Le jardin de l'arc-en-ciel (suite)

Alors que Maman roule ses cheveux en boucles, Elaine apprend qu'elle va partir à la campagne. Adieu Londres et Mrs. Moody... Elaine se sent abandonnée. Pour prendre congé de ses amis, Maman organise une réception. Elaine y sera admise un moment, le temps de faire admirer sa charmante robe rose.

Jamais auparavant je n'avais pris part à une réception d'adultes et j'étais curieuse de voir ce qui allait se passer.

Je fus, en somme, désappointée, car si au commencement on me fit mille amabilités, bien vite on me laissa de côté. Comme il n'y avait pas d'autres enfants, on ne joua à aucun jeu. Installés autour des rafraîchissements, les hôtes fumaient et lançaient des plaisanteries que je ne comprenais pas: elles devaient être très drôles, parce que chacun riait aux éclats. Maman parla de Mrs. Moody, l'appelant «un parfait trésor, mais oh! si lugubre» — et tous s'esclaffèrent, ce qui me surprit, car je ne trouvais rien de comique en Mrs. Moody. J'eus un vertige subit à cause de la fumée et une impression d'écœurement due au gâteau à la crème que j'avais mangé. Maman s'affairait à verser des boissons. Certainement nul ne remarquerait si je m'en allais.

Une nouvelle explosion de rires... et je m'échappai jusqu'à la cuisine. Mrs. Moody, elle au moins, ne m'avait point oubliée. Elle était assise dans son fauteuil à raccommoder mes socquettes.

— Viens, Elaine, dit-elle rudement, il est plus que temps que tu ailles au lit. Tu dors à moitié!

J'éprouvai un malaise et je me penchai vers elle.

— Venez avec moi, Mrs. Moody, murmurai-je un peu honteuse, je ne me sens pas bien.

— Pas étonnant après de tels exploits à ton âge, rétorqua-t-elle en se levant aussitôt.

Mais elle m'entoura gentiment de son bras, me conduisit à ma chambre et m'aida à échanger mon élégante robe contre ma chemise de nuit. Je frissonnai. Elle alla demander une bouillotte, puis brossa mes cheveux tandis que je posai ma tête sur l'oreiller.

— Mrs. Moody, savez-vous? je pars pour la campagne et Mammy part pour la France.

Mrs. Moody plissa et pinça ses lèvres. Quel était le sujet de sa réprobation? La France ou la campagne? Cela restait à découvrir.

— On me l'a donné à entendre, répliqua-t-elle avec raideur, bien qu'elle lissât mes boucles très tendrement.

— Mrs. Moody, chuchotai-je, câline, avez-vous déjà vécu à la campagne?

Un lent sourire se répandit sur la figure de Mrs. Moody. Apparemment ce fut sage de parler de la campagne - c'était la France qu'il ne fallait pas mentionner.

— Oui, j'ai été élevée dans le Sussex, dans un petit cottage dont le jardin était plein de lavandes, de pois de senteur et de roses. À mon avis, c'est un meilleur endroit que Londres pour les enfants.

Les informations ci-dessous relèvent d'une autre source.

Lemma push_items acc items :
  (if JS.truthy items && JS.isArray items
   then match items with JS.Arr elems => acc ++ elems | _ => acc end
   else acc)
  = acc ++ match items with JS.Arr elems => elems | _ => [] end.
Proof.
  destruct items; simpl; rewrite ?app_nil_r, ?andb_false_r; reflexivity.
Qed.




Lemma isUnread_state item (st : Net World) : snd (isUnread item st) = st.
Proof.
  unfold isUnread, bind, prop. now destruct (JS.isNullish item).
Qed.









End SimpleProtocol.




(* ================================================================== *)
(** * Numbers as text, and objects *)

Section NumbersAndObjects.

Lemma to_int_proper z :
  Z.to_int z <> Decimal.Pos Decimal.Nil /\ Z.to_int z <> Decimal.Neg Decimal.Nil.
Proof.
  destruct z as [| p | p]; simpl; split; try discriminate;
    intros [= nil]; now apply (Unsigned.to_uint_nonnil p).
Qed.

Lemma numberToString_parses z :
  NilZero.int_of_string (JS.numberToString (JS.Int z)) = Some (Z.to_int z).
Proof.
  destruct (to_int_proper z). now apply NilZero.isi.
Qed.

(** Two integers print alike only when they are equal, and none prints as
    [NaN]. *)
Lemma numberToString_eqb z n :
  String.eqb (JS.numberToString (JS.Int z)) (JS.numberToString n)
  = JS.strictEquals (JS.num z) (JS.Num n).
Proof.
  destruct n as [| m]; simpl JS.strictEquals.
  - apply String.eqb_neq. intros same.
    pose proof (numberToString_parses z) as parsed.
    rewrite same in parsed. discriminate.
  - destruct (Z.eqb_spec z m) as [-> | different].
    + apply String.eqb_refl.
    + apply String.eqb_neq. intros same. apply different.
      apply to_int_inj. pose proof (numberToString_parses z) as parsed.
      rewrite same, numberToString_parses in parsed. congruence.
Qed.

Lemma lookup_assign_same k v props : JS.lookup k (JS.assign k v props) = v.
Proof.
  induction props as [| [k' v'] props IH]; simpl.
  - now rewrite String.eqb_refl.
  - destruct (String.eqb k k') eqn:same; simpl; rewrite ?String.eqb_refl, ?same; trivial.
Qed.

Lemma lookup_assign_other k k' v props :
  k <> k' -> JS.lookup k (JS.assign k' v props) = JS.lookup k props.
Proof.
  intros different. apply String.eqb_neq in different.
  induction props as [| [k'' v''] props IH]; simpl.
  - now rewrite different.
  - destruct (String.eqb k' k'') eqn:same; simpl.
    + apply String.eqb_eq in same as <-. now rewrite different.
    + now rewrite IH.
Qed.

End NumbersAndObjects.

(* ================================================================== *)
(** * The tool [get_feed_items] *)

Section FeedItems.

Context {World : Type}.
Context (server : World -> AxiosConfig -> ServerReply * World).
Context (JSON_stringify : JS.value -> Z -> JS.value).

Lemma stateless_ret {A} (a : A) : stateless (World := World) (ret a).
Proof. intros st. reflexivity. Qed.

Lemma stateless_throw {A} e : stateless (World := World) (A := A) (throw e).
Proof. intros st. reflexivity. Qed.

Lemma stateless_bind {A B} (m : M World A) (k : A -> M World B) :
  stateless m -> (forall a, stateless (k a)) -> stateless (bind m k).
Proof.
  intros first then_ st. unfold bind. specialize (first st).
  destruct (m st) as [[a | e] st']; simpl in first; subst st'; [apply then_ | reflexivity].
Qed.

Lemma stateless_prop v k : stateless (World := World) (prop v k).
Proof. unfold prop. destruct (JS.isNullish v); [apply stateless_throw | apply stateless_ret]. Qed.

Lemma stateless_setProp v k x : stateless (World := World) (setProp v k x).
Proof. destruct v; simpl; (apply stateless_throw || apply stateless_ret). Qed.

Lemma stateless_filterM {A} (f : A -> M World bool) items :
  (forall x, stateless (f x)) -> stateless (filterM f items).
Proof.
  intros pure. induction items as [| x rest IH]; simpl; [apply stateless_ret |].
  apply stateless_bind; [apply pure | intros keep].
  apply stateless_bind; [exact IH | intros kept; apply stateless_ret].
Qed.

Lemma stateless_sameFeed n item : stateless (World := World) (sameFeed n item).
Proof.
  apply stateless_bind; [apply stateless_prop | intros; apply stateless_ret].
Qed.

(** After a first step, a tail that sends nothing leaves the state where
    the first step left it. *)
Lemma bind_stateless {A B} (m : M World A) (k : A -> M World B) st :
  (forall a, stateless (k a)) -> snd (bind m k st) = snd (m st).
Proof.
  intros pure. unfold bind. destruct (m st) as [[a | e] st']; [apply pure | reflexivity].
Qed.

Lemma filterM_sameFeed n items (st : Net World) :
  Forall hasNumericFeedId items ->
  filterM (sameFeed n) items st = (Return (filter (ofFeed n) items), st).
Proof.
  induction 1 as [| item rest [ok [z typed]] _ IH]; simpl; [reflexivity |].
  assert (first : sameFeed n item st = (Return (ofFeed n item), st)).
  { unfold sameFeed. rewrite (bind_return _ _ _ _ _ (prop_readable _ _ _ ok)).
    unfold ofFeed. rewrite typed. unfold ret.
    change (JS.toString (JS.num z)) with (JS.numberToString (JS.Int z)).
    change (JS.toString (JS.Num n)) with (JS.numberToString n).
    now rewrite numberToString_eqb. }
  rewrite (bind_return _ _ _ _ _ first), (bind_return _ _ _ _ _ IH). reflexivity.
Qed.

Ltac settle_stateless :=
  repeat first
    [ apply stateless_ret | apply stateless_throw | apply stateless_prop
    | apply stateless_setProp
    | apply stateless_filterM; intros; apply stateless_sameFeed
    | apply stateless_bind
    | match goal with |- forall _, _ => intro end
    | match goal with |- stateless (if ?b then _ else _) => destruct b end
    | match goal with |- stateless (match ?x with _ => _ end) => destruct x end ].

Lemma differs_from_undefined v :
  negb (JS.strictEquals v JS.Undefined) = false <-> v = JS.Undefined.
Proof.
  destruct v as [| | b | [| z] | s | elems | props]; simpl; split;
    intros; congruence.
Qed.

(** What the handler of [get_feed_items] does with the response sends
    nothing: the state after it is the one its request left. *)
Lemma feedItemsResponse_state c arguments (st : Net World) :
  readable arguments ->
  snd (feedItemsResponse server c arguments st)
  = snd (getFeedItems server c (JS.optProp arguments "feed_id") st).
Proof.
  intros object. unfold feedItemsResponse.
  rewrite (bind_return _ _ _ _ _ (prop_readable _ _ _ object)).
  apply bind_stateless. settle_stateless.
Qed.

End FeedItems.

(* ================================================================== *)
(** * Strings: trimming, white space, and the [Auth=] pattern *)

Section Strings.

Lemma append_empty_r s : s +++ EmptyString = s.
Proof. induction s as [| c s IH]; simpl; [reflexivity | now rewrite IH]. Qed.

Lemma append_associative a b c : (a +++ b) +++ c = a +++ b +++ c.
Proof. induction a as [| x a IH]; simpl; [reflexivity | now rewrite IH]. Qed.

Lemma noWhiteSpace_cons c s :
  noWhiteSpace (String c s) <-> JS.isWhiteSpace c = false /\ noWhiteSpace s.
Proof.
  unfold noWhiteSpace. simpl. split.
  - intros all. inversion all; subst. now split.
  - intros [this rest]. now constructor.
Qed.

(** ** [trim] and [replace(/\s/g, '')] *)

Lemma trimStart_noWhiteSpace s : noWhiteSpace s -> JS.trimStart s = s.
Proof.
  destruct s as [| c s]; [reflexivity |].
  intros clean. apply noWhiteSpace_cons in clean as [this _].
  simpl. now rewrite this.
Qed.

Lemma trimEnd_noWhiteSpace s : noWhiteSpace s -> JS.trimEnd s = s.
Proof.
  induction s as [| c s IH]; [reflexivity |].
  intros clean. apply noWhiteSpace_cons in clean as [this rest].
  simpl. rewrite (IH rest), this. now destruct s.
Qed.

Lemma trim_noWhiteSpace s : noWhiteSpace s -> JS.trim s = s.
Proof.
  intros clean. unfold JS.trim.
  rewrite trimStart_noWhiteSpace by assumption. now apply trimEnd_noWhiteSpace.
Qed.

Lemma removeWhiteSpace_filter s : JS.removeWhiteSpace s = withoutWhiteSpace s.
Proof.
  unfold withoutWhiteSpace.
  induction s as [| c s IH]; simpl; [reflexivity |].
  destruct (JS.isWhiteSpace c); simpl; now rewrite IH.
Qed.

Lemma removeWhiteSpace_trimStart s :
  JS.removeWhiteSpace (JS.trimStart s) = JS.removeWhiteSpace s.
Proof.
  induction s as [| c s IH]; simpl; [reflexivity |].
  destruct (JS.isWhiteSpace c) eqn:ws; [exact IH |].
  simpl. now rewrite ws.
Qed.

Lemma removeWhiteSpace_trimEnd s :
  JS.removeWhiteSpace (JS.trimEnd s) = JS.removeWhiteSpace s.
Proof.
  induction s as [| c s IH]; simpl; [reflexivity |].
  destruct (JS.trimEnd s) as [| d r] eqn:tail.
  - simpl in IH. rewrite <- IH.
    destruct (JS.isWhiteSpace c) eqn:ws; simpl; now rewrite ?ws.
  - simpl. simpl in IH. now rewrite IH.
Qed.

(** Trimming first changes nothing once every white space goes. *)
Lemma removeWhiteSpace_trim s :
  JS.removeWhiteSpace (JS.trim s) = withoutWhiteSpace s.
Proof.
  unfold JS.trim.
  now rewrite removeWhiteSpace_trimEnd, removeWhiteSpace_trimStart,
    removeWhiteSpace_filter.
Qed.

Je me pelotonnai davantage. Cela résonnait comme la plus ravissante des histoires. En imagination je vis la petite fille qu'avait été Mrs. Moody, mince, se tenant très droite et solennelle, ses cheveux tirés derrière les oreilles, et encadrée d'un buisson de roses.

— Continuez, Mrs. Moody, continuez s'il-vous-plaît.

Elle eut un de ses rares petits rires étouffés.

— Je ne me rappelle plus beaucoup de choses à présent, Elaine, excepté les hirondelles bâtissant leur nid sous le toit de chaume, la rivière au bord de laquelle nous allions nous amuser, tout l'or des boutons-d'or et les minuscules bouquets que nous cueillions. Mon grand-père savait les noms de toutes les fleurs sauvages, et nous, les enfants nous nous en amusions, tant ils étaient comiques... chaussettes-de-coucou, porteuses-de-lait, Jenny-rampantes, bonnets-de-nuit-de-grand-mère. Comme je les trouvais jolis!

— Mrs. Moody, suppliai-je, pourquoi ne venez-vous pas avec moi?

— Parce que je ne suis pas invitée, mignonne, et que tu es une grande fille maintenant. J'ai trouvé une autre place de gouvernante, mais tu me manqueras, ma chérie. Oh oui! bien sûr.

— Alors, racontez-moi encore vos souvenirs.

Et défilèrent les agneaux, les vaches, la cueillette des fruits, les vergers. Je me sentis calmée et de nouveau bien.

Allongée, j'écoutai jusqu'à ce que me prît le sommeil, les mains jointes de Mrs. Moody, usées par le travail, étroitement serrées    dans les miennes. C'était comme si Mrs. Moody ne me grondait plus puisque j'allais à la campagne.